**PROBLEM DETAILS:**
When you reach the line with "From Stdlib Require Import Strings.Byte." in the data below, begin printing lines exactly, and stop once the line with "Context (fails : Observed.kv_call" has been printed.

**DATA SUPPLIED:**
(* ===== verification/ModelCluster.v ===== *)
(** * Handling a cluster configuration (lib/model/model.go)

    [ClusterConfig] of the model: the handler of the indexes, the folders of the
    message against our own, folders that are pending, the states of the peer's
    folders, and introductions.  The store of pending folders is an interface,
    which [Observed] implements. *)
From Stdlib Require Import ZArith List Lia.
From Stdlib Require Import Strings.Byte.
From stdpp Require Import base list option gmap numbers tactics.
From S2P Require Import Prelude GoLib Disk Connection EncryptedNames Encryption FolderScan Config ConfigWrapper ClusterConfigs ModelState.
From S2P Require DeviceID Observed.

#[local] Open Scope Z_scope.

(** ** The store of pending folders *)

Abbreviation PendingFolder := Observed.ObservedFolder.
Class PendingStore (O : Type) :=
  { ps_AddOrUpdate : bytes -> PendingFolder -> bytes -> SM O Observed.kv_err unit;
    ps_RemoveForDevice : bytes -> bytes -> SM O Observed.kv_err unit;
    ps_Remove : bytes -> SM O Observed.kv_err unit;
    (* the folders and devices, and whether reading failed *)
    ps_ForDevice : bytes -> SM O Observed.kv_err (gmap bytes (gmap bytes PendingFolder) * bool);
    ps_Devices : SM O Observed.kv_err (gmap bytes Observed.ObservedDevice * bool);
    ps_RemoveDevice : bytes -> SM O Observed.kv_err unit }.

Section Implementation.
Context (fails : Observed.kv_call -> bool) (scan : gmap bytes bytes -> list (bytes * bytes)) (interrupted : bytes -> option nat).
Context {TS wireFolder wireDevice : Type} (timestamp : Z -> TS) (AsTime : TS -> Z).
Context (buildFolder : TS -> bytes -> bool -> bool -> wireFolder) (GetTime : wireFolder -> TS) (GetLabel : wireFolder -> bytes)
  (GetReceiveEncrypted GetRemoteEncrypted : wireFolder -> bool) (MarshalFolder : wireFolder -> option bytes)
  (UnmarshalFolder : bytes -> option wireFolder) (ToUpper : bytes -> bytes).
Context (device_GetTime : wireDevice -> TS) (GetName GetAddress : wireDevice -> bytes) (UnmarshalDevice : bytes -> option wireDevice).
#[local] Instance Observed_store : PendingStore (gmap bytes bytes) :=
  { ps_AddOrUpdate := Observed.AddOrUpdatePendingFolder fails timestamp buildFolder MarshalFolder;
    ps_RemoveForDevice := Observed.RemovePendingFolderForDevice fails;
    ps_Remove := Observed.RemovePendingFolder fails scan interrupted;
    ps_ForDevice := Observed.PendingFoldersForDevice fails scan interrupted AsTime GetTime GetLabel GetReceiveEncrypted GetRemoteEncrypted
      UnmarshalFolder ToUpper;
    ps_Devices := Observed.PendingDevices fails scan interrupted AsTime device_GetTime GetName GetAddress UnmarshalDevice ToUpper;
    ps_RemoveDevice := Observed.RemovePendingDevice fails }.
End Implementation.

Section Cluster.
Context {R : Type} `{HandlerRegistry R} {O : Type} `{PendingStore O}.
Context `{Crypto} {CF CK : Type} `{Cache CF (bytes * bytes) bytes} `{Cache CK (bytes * bytes) bytes}.
Context (readFails writeFails : bytes -> bool).

(** ** Folders *)

Record ccRun :=
  { run_reg : R; run_cc : @ccState CF CK; run_observed : O; folderEncryptionFailures : gmap bytes (gmap bytes cc_err) }.
Abbreviation Run := (SM ccRun cc_err).
Definition on_reg (f : R -> R) : Run unit := smodify (fun s =>
  {| run_reg := f (run_reg s); run_cc := run_cc s; run_observed := run_observed s; folderEncryptionFailures := folderEncryptionFailures s |}).
Definition set_failures (f : gmap bytes (gmap bytes cc_err) -> gmap bytes (gmap bytes cc_err)) : Run unit := smodify (fun s =>
  {| run_reg := run_reg s; run_cc := run_cc s; run_observed := run_observed s; folderEncryptionFailures := f (folderEncryptionFailures s) |}).
(** The failure of a call of the store is only logged: it says whether there was one. *)
Definition on_store {A} (m : SM O Observed.kv_err A) : Run (option A) := fun s =>
  let set o := {| run_reg := run_reg s; run_cc := run_cc s; run_observed := o; folderEncryptionFailures := folderEncryptionFailures s |} in
  match m (run_observed s) with
  | (o, Ret a) => (set o, Ret (Some a))
  | (o, Err _) => (set o, Ret None)
  | (o, Panic) => (set o, Panic)
  | (o, OutOfFuel) => (set o, OutOfFuel)
  end.
(** The check of the encryption, and what is kept of a failure. *)
Definition on_check (m : SM (@ccState CF CK) cc_err unit) : Run (option cc_err) := fun s =>
  let set c := {| run_reg := run_reg s; run_cc := c; run_observed := run_observed s; folderEncryptionFailures := folderEncryptionFailures s |} in
  match m (run_cc s) with
  | (c, Ret _) => (set c, Ret None)
  | (c, Err e) => (set c, Ret (Some e))
  | (c, Panic) => (set c, Panic)
  | (c, OutOfFuel) => (set c, OutOfFuel)
  end.
Definition check_failed (folder device : bytes) (e : cc_err) (fs : gmap bytes (gmap bytes cc_err)) : gmap bytes (gmap bytes cc_err) :=
  <[folder := <[device := e]> (default ∅ (fs !! folder))]> fs.
Definition check_succeeded (folder device : bytes) (fs : gmap bytes (gmap bytes cc_err)) : gmap bytes (gmap bytes cc_err) :=
  match fs !! folder with
  | None => fs
  | Some devErrs => if (size devErrs =? 1)%nat then delete folder fs else <[folder := delete device devErrs]> fs
  end.

Definition FolderType_receiveEncrypted : Z := 3.
(** A missing entry is a nil pointer. *)
Definition info_of (infos : gmap bytes clusterConfigDeviceInfo) (folder : bytes) : Run clusterConfigDeviceInfo :=
  match infos !! folder with Some i => mret i | None => spanic end.

Section Handle.
Context (now : Z) (cfg : Configuration) (deviceCfg : DeviceConfiguration) (infos : gmap bytes clusterConfigDeviceInfo).
Let deviceID : bytes := dc_DeviceID deviceCfg.

Record ccAcc :=
  { tempIndexFolders : list bytes; seenFolders : gmap bytes remoteFolderState;
    expiredPending : gmap bytes (gmap bytes PendingFolder) }.
Definition has_passwordToken (d : Device) : bool := negb (is_nil (EncryptionPasswordToken d)).
Definition unexpected_folder (folder : Folder) (acc : ccAcc) : Run ccAcc :=
  _ ← on_reg (reg_Remove (FID folder));
  if IgnoredFolder (FID folder) deviceCfg then mret acc
  else
    let acc := {| tempIndexFolders := tempIndexFolders acc; seenFolders := seenFolders acc; expiredPending := delete (FID folder) (expiredPending acc) |} in
    info ← info_of infos (FID folder);
    _ ← on_store (ps_AddOrUpdate (FID folder)
      {| Observed.Time := Observed.truncate now; Observed.Label := Label folder; Observed.ReceiveEncrypted := has_passwordToken (local info);
         Observed.RemoteEncrypted := has_passwordToken (remote info) |} deviceID);
    _ ← (if IsRunning folder then on_reg (reg_AddIndexInfo (FID folder) info) else mret tt);
    mret acc.
Definition shared_folder_announced (fcfg : FolderConfiguration) (folderDevice : FolderDeviceConfiguration) (folder : Folder) (acc : ccAcc) : Run ccAcc :=
  if negb (IsRunning folder) then
    _ ← on_reg (reg_Remove (FID folder));
    mret {| tempIndexFolders := tempIndexFolders acc; seenFolders := <[fc_ID fcfg := remoteFolderPaused]> (seenFolders acc);
            expiredPending := expiredPending acc |}
  else
    info ← info_of infos (FID folder);
    if fc_Paused fcfg then _ ← on_reg (reg_AddIndexInfo (FID folder) info); mret acc
    else
      failure ← on_check (ccCheckEncryption readFails writeFails fcfg folderDevice info (dc_Untrusted deviceCfg));
      match failure with
      | Some e => _ ← set_failures (check_failed (FID folder) deviceID e); sfail e
      | None =>
          _ ← set_failures (check_succeeded (FID folder) deviceID);
          _ ← on_reg (reg_AddIndexInfo (FID folder) info);
          mret {| tempIndexFolders := if FType folder =? FolderType_receiveEncrypted then tempIndexFolders acc else tempIndexFolders acc ++ [FID folder];
                  seenFolders := seenFolders acc; expiredPending := expiredPending acc |}
      end.
Definition find_shared (folder : bytes) : option (FolderConfiguration * FolderDeviceConfiguration) :=
  fcfg ← Configuration_Folder folder cfg; d ← FolderConfiguration_Device deviceID fcfg; Some (fcfg, d).
Definition handle_folder (folder : Folder) (acc : ccAcc) : Run ccAcc :=
  let acc := {| tempIndexFolders := tempIndexFolders acc; seenFolders := <[FID folder := remoteFolderValid]> (seenFolders acc);
                expiredPending := expiredPending acc |} in
  match find_shared (FID folder) with
  | None => unexpected_folder folder acc
  | Some (fcfg, d) => shared_folder_announced fcfg d folder acc
  end.
Fixpoint handle_folders (folders : list Folder) (acc : ccAcc) : Run ccAcc :=
  match folders with
  | [] => mret acc
  | folder :: folders => acc ← handle_folder folder acc; handle_folders folders acc
  end.
(** Folders that we offer but the device did not announce. *)
Definition not_sharing (seen : gmap bytes remoteFolderState) : gmap bytes remoteFolderState :=
  map_imap (fun folder fcfg => match seen !! folder with
    | Some st => Some st
    | None => if SharedWith deviceID fcfg then Some remoteFolderNotSharing else None
    end) (FolderMap cfg) ∪ seen.
Fixpoint remove_expired (folders : list bytes) : Run unit :=
  match folders with
  | [] => mret tt
  | folder :: folders => _ ← on_store (ps_RemoveForDevice folder deviceID); remove_expired folders
  end.
Definition ccHandleFolders (folders : list Folder) : Run (list bytes * gmap bytes remoteFolderState) :=
  pending ← on_store (ps_ForDevice deviceID);
  acc ← handle_folders folders {| tempIndexFolders := []; seenFolders := ∅; expiredPending := match pending with Some p => p.1 | None => ∅ end |};
  _ ← on_reg (reg_RemoveAllExcept (dom (seenFolders acc)));
  _ ← remove_expired (map fst (map_to_list (expiredPending acc)));
  mret (tempIndexFolders acc, not_sharing (seenFolders acc)).
End Handle.

(** ** The message *)

Record running :=
  { rn_model : @model R; rn_cc : @ccState CF CK; rn_observed : O; rn_failures : gmap bytes (gmap bytes cc_err); rn_cfg : Configuration }.
(** The file system's part of accepting a folder; the changes that the queue or
    another part of the program refuses. *)
Context (SanitizePath : bytes -> bytes) (Join : bytes -> bytes -> bytes) (setIgnores : FolderConfiguration -> prog unit)
  (run : prog (option FolderConfiguration) -> option FolderConfiguration) (defaultFolderCfg : FolderConfiguration).
Context (myName myID : bytes) (refused : Configuration -> Configuration -> bool).
Context (DefaultDevice : DeviceConfiguration) (iter : forall A, gmap bytes A -> list (bytes * A)) (url_scheme : bytes -> option bytes).

Definition set_rn_model (m : @model R) (s : running) : running :=
  {| rn_model := m; rn_cc := rn_cc s; rn_observed := rn_observed s; rn_failures := rn_failures s; rn_cfg := rn_cfg s |}.
Definition set_rn_cfg (cfg : Configuration) (s : running) : running :=
  {| rn_model := rn_model s; rn_cc := rn_cc s; rn_observed := rn_observed s; rn_failures := rn_failures s; rn_cfg := cfg |}.
(** The handlers of the connection are those that [ensureIndexHandler] gave. *)
Definition handle_with (c : conn) (m : SM ccRun cc_err (list bytes * gmap bytes remoteFolderState)) :
  SM running cc_err (list bytes * gmap bytes remoteFolderState) := fun s =>
  match sm_Get (DeviceID c) (indexHandlers (rn_model s)) with
  | None => (s, Panic)
  | Some (c', reg) =>
      let '(r, res) := m {| run_reg := reg; run_cc := rn_cc s; run_observed := rn_observed s; folderEncryptionFailures := rn_failures s |} in
      let hs := indexHandlers (rn_model s) in
      ({| rn_model := set_handlers {| services := <[DeviceID c := (c', run_reg r)]> (services hs); tokens := tokens hs |}
            (subscribed (rn_model s)) (rn_model s);
          rn_cc := run_cc r; rn_observed := run_observed r; rn_failures := folderEncryptionFailures r; rn_cfg := rn_cfg s |}, res)
  end.
(** The folders that are accepted: new ones, and those that are now shared with
    the device as well. *)
Fixpoint changed_folders (deviceID : bytes) (infos : gmap bytes clusterConfigDeviceInfo) (haveFcfg : gmap bytes FolderConfiguration)
    (folders : list Folder) (changedFcfg : gmap bytes FolderConfiguration) : outcome cc_err (gmap bytes FolderConfiguration) :=
  match folders with
  | [] => Ret changedFcfg
  | folder :: folders =>
      match infos !! FID folder with
      | None => Panic
      | Some info =>
          let changedFcfg :=
            match run (handleAutoAccepts SanitizePath Join setIgnores defaultFolderCfg deviceID folder info (haveFcfg !! FID folder)) with
            | Some to => <[FID folder := to]> changedFcfg
            | None => changedFcfg
            end in
          changed_folders deviceID infos haveFcfg folders changedFcfg
      end
  end.
Fixpoint replace_folders (fs : list FolderConfiguration) (changedFcfg : gmap bytes FolderConfiguration) :
    list FolderConfiguration * gmap bytes FolderConfiguration :=
  match fs with
  | [] => ([], changedFcfg)
  | f :: fs =>
      match changedFcfg !! fc_ID f with
      | Some fcfg => let '(fs, rest) := replace_folders fs (delete (fc_ID f) changedFcfg) in (fcfg :: fs, rest)
      | None => let '(fs, rest) := replace_folders fs changedFcfg in (f :: fs, rest)
      end
  end.
Definition accept_folders (deviceID : bytes) (infos : gmap bytes clusterConfigDeviceInfo) (cm : ClusterConfig) (cfg : Configuration) :
    outcome cc_err Configuration :=
  changedFcfg ← changed_folders deviceID infos (FolderMap cfg) (Folders cm) ∅;
  let '(fs, rest) := replace_folders (cf_Folders cfg) changedFcfg in
  Ret {| cf_Folders := fs ++ map snd (iter _ rest); cf_Devices := cf_Devices cfg |}.
(** [Modify]: what the configuration is then. *)
Definition modify (to : Configuration) : SM running cc_err unit :=
  smodify (fun s => set_rn_cfg (changed iter url_scheme myName myID refused (rn_cfg s) to) s).
Definition ClusterConfig_ (now : Z) (folderCfgs : list FolderConfiguration) (c : conn) (cm : ClusterConfig) : SM running cc_err unit :=
  if Secondary cm then mret tt
  else
    _ ← smodify (fun s => set_rn_model (ensureIndexHandler folderCfgs c (rn_model s)) s);
    s ← sget;
    match Configuration_Device (DeviceID c) (rn_cfg s) with
    | None => sfail errDeviceUnknown
    | Some deviceCfg =>
        infos ← slift (device_infos myID (DeviceID c) (Folders cm) ∅);
        _ ← (if dc_AutoAcceptFolders deviceCfg then to ← slift (accept_folders (DeviceID c) infos cm (rn_cfg s)); modify to else mret tt);
        s ← sget;
        r ← handle_with c (ccHandleFolders now (rn_cfg s) deviceCfg infos (Folders cm));
        _ ← smodify (fun s => set_rn_model (set_remote_states (DeviceID c) r.2 (rn_model s)) s);
        _ ← (if is_nil r.1 then mret tt else smodify (fun s => set_rn_model (subscribe_temporary (DeviceID c) r.1 (rn_model s)) s));
        if dc_Introducer deviceCfg then
          s ← sget; modify (apply_introductions myID DefaultDevice deviceCfg iter cm (rn_cfg s))
        else mret tt
    end.
End Cluster.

**RESPONSE:**
From Stdlib Require Import Strings.Byte.
From stdpp Require Import base list option gmap numbers tactics.
From S2P Require Import Prelude GoLib Disk Connection EncryptedNames Encryption FolderScan Config ConfigWrapper ClusterConfigs ModelState.
From S2P Require DeviceID Observed.

#[local] Open Scope Z_scope.

(** ** The store of pending folders *)

Abbreviation PendingFolder := Observed.ObservedFolder.
Class PendingStore (O : Type) :=
  { ps_AddOrUpdate : bytes -> PendingFolder -> bytes -> SM O Observed.kv_err unit;
    ps_RemoveForDevice : bytes -> bytes -> SM O Observed.kv_err unit;
    ps_Remove : bytes -> SM O Observed.kv_err unit;
    (* the folders and devices, and whether reading failed *)
    ps_ForDevice : bytes -> SM O Observed.kv_err (gmap bytes (gmap bytes PendingFolder) * bool);
    ps_Devices : SM O Observed.kv_err (gmap bytes Observed.ObservedDevice * bool);
    ps_RemoveDevice : bytes -> SM O Observed.kv_err unit }.

Section Implementation.
Context (fails : Observed.kv_call -> bool) (scan : gmap bytes bytes -> list (bytes * bytes)) (interrupted : bytes -> option nat).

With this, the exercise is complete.